O Supremo Tribunal Federal (STF) negou novo recurso e manteve o juiz de Mato Grosso, Almir Barbosa Santos, aposentado compulsoriamente por participação em um esquema de favorecimento a advogados.

A decisão foi relatada pelo ministro Edson Fachin, e seguida por unanimidade pelo Plenário da Corte. O acórdão foi publicado na última semana.
Almir Barbosa atuava em Primavera do Leste (a 240 km de Cuiabá) e sofreu a punição do Pleno do Tribunal de Justiça de Mato Grosso (TJ-MT) em março de 2015, pela prática de corrupção nas comarcas de Sapezal, Comodoro e Campo Verde.
Na ocasião, os desembargadores concluíram, no julgamento de Procedimento Administrativo Disciplinar (PAD), que o magistrado integrou o esquema.
Após sucessivas derrotas no TJ-MT, a defesa do juiz levou o caso ao STF, sob as alegações de que o PAD foi irregular, com violação ao direito de defesa, e pediu a anulação da punição e o retorno do magistrado ao cargo.

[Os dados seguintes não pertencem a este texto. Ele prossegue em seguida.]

(** Only the low [w] bytes of a number are stored. *)
Lemma le_bytes_mod (w : nat) (n : Z) :
  le_bytes w (n mod 256 ^ Z.of_nat w) = le_bytes w n.
Proof.
  revert n. induction w as [|w IH]; intros n; [reflexivity|].
  cbn [le_bytes].
  rewrite Nat2Z.inj_succ, Z.pow_succ_r by lia.
  rewrite (Z.rem_mul_r n 256 (256 ^ Z.of_nat w)) by lia.
  f_equal.
  - rewrite <- (u8_mod (_ + _)), <- (u8_mod n). f_equal.
    rewrite (Z.mul_comm 256), Z.mod_add by lia.
    apply Z.mod_mod. lia.
  - rewrite (Z.mul_comm 256), Z.div_add by lia.
    rewrite (Z.div_small (n mod 256)) by (apply Z.mod_pos_bound; lia).
    rewrite Z.add_0_l. apply IH.
Qed.

(* ================================================================= *)
(** ** Binary64 arithmetic on integers

    The operations of the standard round to 53 bits; on operands whose
    result fits 53 bits nothing is rounded. *)

Lemma digits2_pos_size (p : positive) : digits2_pos p = Pos.size p.
Proof. induction p; cbn; now rewrite ?IHp. Qed.

Lemma Zdigits2_log2 (z : Z) : 0 < z -> Zdigits2 z = Z.log2 z + 1.
Proof.
  destruct z as [|p|p]; try lia. intros _. cbn [Zdigits2].
  rewrite digits2_pos_size.
  destruct p; cbn [Pos.size Z.log2]; lia.
Qed.

Lemma iter_pos_nat {A} (f : A -> A) (p : positive) :
  forall x, iter_pos f p x = Nat.iter (Pos.to_nat p) f x.
Proof.
  induction p as [p IH|p IH|]; intros x; cbn [iter_pos].
  - rewrite !IH, Pos2Nat.inj_xI. cbn [Nat.iter].
    rewrite <- Nat.iter_add.
    replace (Pos.to_nat p + Pos.to_nat p)%nat with (2 * Pos.to_nat p)%nat by lia.
    now rewrite <- Nat.iter_succ_r.
  - rewrite !IH, Pos2Nat.inj_xO. rewrite <- Nat.iter_add.
    f_equal. lia.
  - reflexivity.
Qed.

Lemma shr_1_even (q : Z) :
  0 < q ->
  shr_1 {| shr_m := 2 * q; shr_r := false; shr_s := false |}
  = {| shr_m := q; shr_r := false; shr_s := false |}.
Proof. destruct q; try lia. reflexivity. Qed.

Lemma iter_shr_1_exact (k : nat) (q : Z) :
  0 < q ->
  Nat.iter k shr_1 {| shr_m := q * 2 ^ Z.of_nat k; shr_r := false; shr_s := false |}
  = {| shr_m := q; shr_r := false; shr_s := false |}.
Proof.
  intros Hq. induction k as [|k IH].
  - cbn. now rewrite Z.mul_1_r.
  - rewrite Nat.iter_succ_r.
    replace (q * 2 ^ Z.of_nat (S k)) with (2 * (q * 2 ^ Z.of_nat k))
      by (rewrite Nat2Z.inj_succ, Z.pow_succ_r by lia; ring).
    rewrite shr_1_even by (apply Z.mul_pos_pos; [lia | apply Z.pow_pos_nonneg; lia]).
    exact IH.
Qed.

Lemma shr_exact (q e n : Z) :
  0 < q -> 0 <= n ->
  shr {| shr_m := q * 2 ^ n; shr_r := false; shr_s := false |} e n
  = ({| shr_m := q; shr_r := false; shr_s := false |}, e + n).
Proof.
  intros Hq Hn. destruct n as [|p|p]; try lia.
  - cbn. now rewrite Z.mul_1_r, Z.add_0_r.
  - cbn [shr]. rewrite iter_pos_nat. f_equal.
    rewrite <- (positive_nat_Z p). now apply iter_shr_1_exact.
Qed.

(** A mantissa of 53 binary digits. *)
Definition normal_mantissa (q : Z) : Prop := 2 ^ 52 <= q < 2 ^ 53.

Lemma scaled_bounds (q lo hi P : Z) :
  lo <= q < hi -> 0 < P -> lo * P <= q * P < hi * P.
Proof. intros [H0 H1] HP. split; nia. Qed.

Lemma log2_normal (q n : Z) :
  normal_mantissa q -> 0 <= n -> Z.log2 (q * 2 ^ n) = 52 + n.
Proof.
  intros Hq Hn.
  assert (HP : 0 < 2 ^ n) by (apply Z.pow_pos_nonneg; lia).
  pose proof (scaled_bounds q (2 ^ 52) (2 ^ 53) (2 ^ n) Hq HP) as H.
  rewrite <- !Z.pow_add_r in H by lia.
  apply Z.log2_unique; [lia|].
  replace (Z.succ (52 + n)) with (53 + n) by lia. exact H.
Qed.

Em dezembro de 2025, o presidente da Corte, ministro Edson Fachin, já havia negado seguimento ao recurso, ao entender que a análise do caso exigiria reexame de provas, o que é proibido nesse tipo de ação.
A defesa então apresentou nova tentativa de recurso, buscando reverter essa decisão.
Os ministros seguiram o entendimento de Fachin e decidiram manter a negativa sem analisar o mérito das alegações da defesa.
"O agravante não trouxe novos argumentos aptos a desconstituir a decisão impugnada, impondo-se a sua manutenção por seus próprios fundamentos", pontuou o relator.